Ken Loach, cinéaste anglais âgé de 83 ans, n’a cessé d’arpenter son pays, le Royaume-Uni (avec quelques excursions ailleurs, certes, mais toujours sur le même registre) pour en dénoncer les injustices sociales. Il produit des oeuvres dures et souvent désespérées (il est d’ailleurs intéressant de le comparer à son compatriote du même âge, Mike Leigh, qui met en scène les mêmes sujets mais avec toujours une lueur d’espoir reposant sur les relations humaines, comme si elles pouvaient transcender toutes les crises).

Ici, il met en scène une famille, Ricky et Abby Turner, quadragénaires, et leurs deux enfants, Sebastian et Liza Jane, qui vivent à Newcastle. Abby est aide à domicile auprès de personnes âgées et Ricky a enchaîné les boulots manuels, principalement dans le B.T.P. Au début du film s’ouvre devant lui une nouvelle opportunité, lui qui veut être son propre patron, celle de travailler sous franchise pour une entreprise de livraison. Pour pouvoir faire l’achat nécessaire d’un camion, il convainc son épouse de vendre sa voiture, puisqu’ils n’ont pas d’autre capital. Va commencer alors une spirale infernale pour lui et sa femme… Il doit faire des horaires indécents, du petit matin à tard le soir, n’ayant pas même le temps d’aller aux toilettes. Et elle se retrouve à sillonner la ville de 7 h 30 à 21 h pour aller voir ses « patients ». Tout cela dans une grande précarité, puisque, étant tous les deux « à leur compte » (auto-entrepreneur, franchisé, les modalités inventées par le Capitalisme moderne sont multiples et très ingénieuses), tout manquement se traduit pour eux par des sanctions financières. Le prix à payer va être lourd, tous les deux enchaînés à leur travail inhumain se trouvant incapables d’assumer une vie de famille, la chaleur de cette famille soudée va peu à peu se déliter.

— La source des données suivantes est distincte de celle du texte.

(** * pybigint: decimal big integers and the digit-swap product solver

    A shallow embedding of [src/bigint.py] (class [BigInt]) and of
    [src/examples/max_product/max_product.py], followed by the properties
    of the specification that were checked against them.

    - A [BigInt] object owns one field, the list [_digits], least
      significant digit first; the object is modelled by that list, and a
      method that mutates [self] returns the new list.
    - Python integers are unbounded, so a digit cell and every index is a
      [Z]; [%] and [//] by the positive constant 10 are the floor
      operations [Z.modulo] and [Z.div].
    - A computation returns, raises one of the exceptions of the sources, or
      runs out of the recursion budget the model gives to the two recursive
      functions ([add_at] and the brute-force search).  The budgets are
      proved sufficient; the interpreter's own recursion limit is not
      modelled.
    - [math.log10] and [rand.randint] are library calls: the constructor
      takes them as parameters. *)

From Stdlib Require Import ZArith Lia String Ascii DecimalString.
From stdpp Require Import base list.

Local Open Scope Z_scope.

(** ** Python primitives used by the two source files *)

Module Py.

(** The exception classes the sources raise (IndexError comes from list
    subscripting). *)
Inductive exn : Type :=
| NotImplementedError
| ValueError
| TypeError
| IndexError.

Inductive result (A : Type) : Type :=
| Ok (a : A)
| Raise (e : exn).
Arguments Ok {A} a.
Arguments Raise {A} e.

(** A computation either returns, raises, or (outer [None]) exhausts the
    recursion budget of the model.  Nothing in the repository catches an
    exception, so a raise aborts the whole computation and the store at
    that point is not kept. *)
Definition M (A : Type) : Type := option (result A).

Definition ret {A : Type} (a : A) : M A := Some (Ok a).

Definition raise {A : Type} (e : exn) : M A := Some (Raise e).

Definition bind {A B : Type} (m : M A) (k : A -> M B) : M B :=
  match m with
  | None => None
  | Some (Raise e) => Some (Raise e)
  | Some (Ok a) => k a
  end.

Notation "x <- m ;; k" := (bind m (fun x => k))
  (at level 100, m at next level, right associativity).

(** [for x in xs: s = body(x, s)] *)
Fixpoint for_in {S : Type} (xs : list Z) (body : Z -> S -> M S) (s : S) : M S :=
  match xs with
  | [] => ret s
  | x :: xs' => s' <- body x s;; for_in xs' body s'
  end.

(** [range(n)] *)
Definition range (n : Z) : list Z := seqZ 0 n.

(** [range(start, stop, -1)] *)
Definition range_down (start stop : Z) : list Z :=
  (fun k => start - k) <$> seqZ 0 (start - stop).

(** Position of subscript [i] in a list of [n] cells: a negative subscript
    counts from the end, anything outside [-n, n) is an IndexError. *)
Definition index (n : nat) (i : Z) : option nat :=
  if 0 <=? i then (if i <? Z.of_nat n then Some (Z.to_nat i) else None)
  else if - Z.of_nat n <=? i then Some (Z.to_nat (Z.of_nat n + i))
  else None.

(** [l[i]] *)
Definition getitem (l : list Z) (i : Z) : M Z :=
  match index (length l) i with
  | Some k => match l !! k with Some x => ret x | None => raise IndexError end
  | None => raise IndexError
  end.

(** [l[i] = x] *)
Definition setitem (l : list Z) (i : Z) (x : Z) : M (list Z) :=
  match index (length l) i with
  | Some k => ret (<[k:=x]> l)
  | None => raise IndexError
  end.

(** [f"{d}"] for an integer [d]: its decimal numeral, with a leading minus
    sign when negative. *)
Definition format_int (d : Z) : string := NilZero.string_of_int (Z.to_int d).

End Py.

Import Py.

(** ** class BigInt *)

Module BigInt.

(** The object is its digit store [_digits]. *)
Definition BigInt : Type := list Z.

Section Construction.

(** [int(math.log10(value))]: the integer part of the double-precision
    logarithm.  The floating-point library is outside the repository, so the
    constructor is parametrised by this function; the properties below say
    which facts about it they rely on. *)
Variable int_log10 : Z -> Z.

(** [rand.randint(lo, hi)] at iteration [i] of the constructor's loop. *)
Variable randint : Z -> Z -> Z -> Z.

Le Royaume-Uni est souvent cité en exemple pour son dynamisme économique, qui s’accompagne d’un taux de chômage très bas (3,9%). C’est le revers de la médaille que veut montrer ici le cinéaste. Sans m’attarder ici sur les chômeurs eux-mêmes, au bord de la misère avec 310 £ par mois (environ 350 €), je voudrais souligner que cet apparent plein emploi cache bien des situations précaires. Le nombre d’auto-entrepreneurs était de 4,5 millions en 2017 (+18% par rapport à 2010) et les contrats « zéro heure », c’est à dire ne garantissant aucun minimum d’heures de travail, ont été multiplié par cinq entre 2010 et 2017 (presque un million de personnes). Ce qui fait 17% de la population active, soit presque une personne sur cinq.

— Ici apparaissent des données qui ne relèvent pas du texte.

(** X24. With the default elasticity of 1.0, a current price and a
    current demand between a millionth and a million and a new price
    and a forecast of at most a million, the price simulation returns
    and reports a revenue change of zero or less.  An unchanged price
    is answered HOLD, and a price moved by a thousandth of the current
    price or more, either way, is never answered INCREASE: the
    projected revenue change is [-100 * ((new - current) / current)^2]
    percent. *)
Theorem default_elasticity_never_recommends_increase :
  forall current_price new_price current_demand forecast_demand : Q,
    1 # 1000000 <= current_price <= 1000000 ->
    0 <= new_price <= 1000000 ->
    1 # 1000000 <= current_demand <= 1000000 ->
    0 <= forecast_demand <= 1000000 ->
    exists r,
      simulate_price_impact current_price new_price current_demand
        forecast_demand None = inr r
      /\ revenue_change_pct r <= 0
      /\ (new_price == current_price -> price_recommendation r = HOLD)
      /\ (current_price / 1000 <= Qabs (new_price - current_price) ->
          price_recommendation r <> INCREASE).
Proof.
  intros cp np cd fd [Hcp _] _ [Hcd _] _. unfold simulate_price_impact.
  rewrite div_nonzero by lra. unfold bind, ok, default_elasticity.
  eexists. split; [reflexivity |].
  cbn [price_recommendation revenue_change_pct].
  assert (Hrev : ltb 0 (cd * cp) = true) by (apply ltb_lt; nra).
  rewrite Hrev.
  set (pct := (cd * (1 + - (1) * ((np - cp) / cp * 100) / 100) * np
               - cd * cp) / (cd * cp) * 100).
  assert (Hform : pct == - (100) * (((np - cp) / cp) * ((np - cp) / cp))).
  { subst pct. field. split; lra. }
  assert (Hpct : pct <= 0).
  { rewrite Hform.
    assert (0 <= (np - cp) / cp * ((np - cp) / cp)) by nra.
    lra. }
  assert (Hnot : ltb 0 pct = false) by now apply ltb_ge.
  rewrite Hnot.
  split; [now apply round_nonpositive |]. split.
  - intros Hsame.
    assert (Hzero : pct == 0).
    { rewrite Hform, Hsame. field. lra. }
    assert (Hfive : ltb pct (-5) = false) by (apply ltb_ge; lra).
    now rewrite Hfive.
  - intros _. destruct (ltb pct (-5)); discriminate.
Qed.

C’est cela que veut illustrer ce récit, comment, par le jeu du déterminisme social, des personnes engagées et qui veulent travailler, parce qu’elles n’ont pas eu l’opportunité d’aller dans de bonnes universités (jusqu’à 9000 £ par an), vont se retrouver malgré toute leur volonté, dans la pauvreté. Et ce qu’il nous montre ici c’est comment le pas entre pauvreté et misère peut être vite franchi. Je m’explique, pour moi la pauvreté est certes un état peu désirable, mais elle peut s’accompagner d’une solidarité familiale voire sociale qui permet aux personnes de vivre correctement. La misère, c’est tout autre chose, c’est la pauvreté augmentée d’un délitement des relations qui ramène les gens à une situation insupportable.

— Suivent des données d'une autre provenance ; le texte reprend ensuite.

(** * kitty/utils.py: single-instance coordination and shell-environment discovery

    A shallow embedding of the two facilities of [kitty/utils.py] that carry
    the module's inter-process reasoning:

    - [SingleInstance.__call__], [single_instance_unix], [unix_socket_paths]
      and [unix_socket_directories];
    - [read_shell_environment].

    Python text that names files and sockets is a [string]; text decoded
    from the pseudo-terminal is a list of code points, because
    [str.splitlines] looks at code points above 255.  Calls into the
    operating system are the nodes of a small program tree, interpreted
    either by an arbitrary handler or by a model of the kernel tables the
    calls touch. *)

From Stdlib Require Import ZArith NArith Ascii String List Lia.
From stdpp Require Import base decidable option list gmap strings pretty fin_maps.

Local Open Scope string_scope.

(** ** Python string helpers *)

Module Py.

(** [s.startswith('/')] *)
Definition starts_with_sep (s : string) : bool :=
  match s with
  | String c _ => Ascii.eqb c "/"
  | EmptyString => false
  end.

(** [s.endswith('/')] *)
Fixpoint ends_with_sep (s : string) : bool :=
  match s with
  | EmptyString => false
  | String c EmptyString => Ascii.eqb c "/"
  | String _ s' => ends_with_sep s'
  end.

(** [os.path.join(a, b)] of posixpath, two arguments. *)
Definition path_join (a b : string) : string :=
  if starts_with_sep b then b
  else if (String.eqb a "" || ends_with_sep a)%bool then a ++ b
  else a ++ "/" ++ b.

(** The head of [s.rpartition(sep)] when [sep] occurs in [s]. *)
Fixpoint rpartition_head (sep : ascii) (s : string) : option string :=
  match s with
  | EmptyString => None
  | String c s' =>
      match rpartition_head sep s' with
      | Some h => Some (String c h)
      | None => if Ascii.eqb c sep then Some EmptyString else None
      end
  end.

(** [s.rpartition(sep)[0]]: the empty string when [sep] does not occur. *)
Definition rpartition0 (sep : ascii) (s : string) : string :=
  default EmptyString (rpartition_head sep s).

(** [str(n)] for a non-negative integer. *)
Definition str_of_N (n : N) : string := pretty n.

End Py.

(** ** What a process reads from its environment and from [constants] *)

Record penv := {
  appname : string;          (* kitty.constants.appname *)
  euid : N;                  (* os.geteuid() *)
  home : string;             (* os.path.expanduser('~') *)
  tempdir : string;          (* tempfile.gettempdir() *)
  is_macos : bool;           (* kitty.constants.is_macos *)
  user_cache_dir : string    (* fast_data_types.user_cache_dir() *)
}.

(** The first lines of [SingleInstance.__call__]:
    [name = f'{appname}-ipc-{os.geteuid()}'], then
    [if group_id: name += f'-{group_id}']. *)
Definition instance_name (E : penv) (group_id : option string) : string :=
  let name := appname E ++ "-ipc-" ++ Py.str_of_N (euid E) in
  match group_id with
  | None => name
  | Some g => if String.eqb g "" then name else name ++ "-" ++ g
  end.

(** [addr = '\0' + name] *)
Definition abstract_addr (name : string) : string := String "000" name.

(** The candidate list of [unix_socket_directories], before the
    [os.access] filter. *)
Definition socket_dir_candidates (E : penv) : list string :=
  if is_macos E then [user_cache_dir E; "/Library/Caches"]
  else [tempdir E; home E].

(** One element of [unix_socket_paths(name, ext)], for the directory [loc]. *)
Definition unix_socket_path (E : penv) (name ext loc : string) : string :=
  let filename := (if String.eqb loc (home E) then "." else "") ++ name ++ ext in
  Py.path_join loc filename.

(** [socket_path = path.rpartition('.')[0] + '.sock'] *)
Definition socket_path_of (path : string) : string :=
  Py.rpartition0 "." path ++ ".sock".

(** ** Calls into the operating system *)

Inductive errno :=
  | EPERM | ENOENT | EIO | ENXIO | EBADF | EAGAIN | ENOMEM | EACCES | EEXIST
  | ENOTDIR | EISDIR | EINVAL | EMFILE | ENOSPC | EROFS | ENAMETOOLONG
  | EADDRINUSE | EADDRNOTAVAIL | ECONNREFUSED.

#[global] Instance errno_eq_dec : EqDecision errno.
Proof. solve_decision. Defined.

Definition sock := nat.   (* a socket object *)
Definition fd := nat.     (* a file descriptor returned by os.open *)
Definition pid := nat.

Le titre porte à cet égard une double signification d’après moi : si c’est l’intitulé du mot laissé par les livreurs auprès des clients lorsqu’ils ne sont pas à leur domicile, sens premier, cela peut également se lire comme une déclaration d’impuissance de cette société qui laisse sur le bord toute une partie de sa population.

Ken Loach est un cinéaste de la simplicité, sans afféterie, il est très direct dans ce récit et va au coeur des situations. Tout cela avec une grande finesse. Il sait nous faire passer tout l’univers de ces quatre personnages, leur affection réciproque, leur désenchantement progressif. Toute la douceur d’Abby, qui s’occupe de sa famille et de ses « patients », tout l’engagement de Ricky pour sa famille, toute la vigilance des deux enfants risquent de ne pas suffire.

Les acteurs sont excellents comme d’habitude.

C’est un film nécessaire, beau et coupant comme une lame dans notre univers pour le moment assez protégé.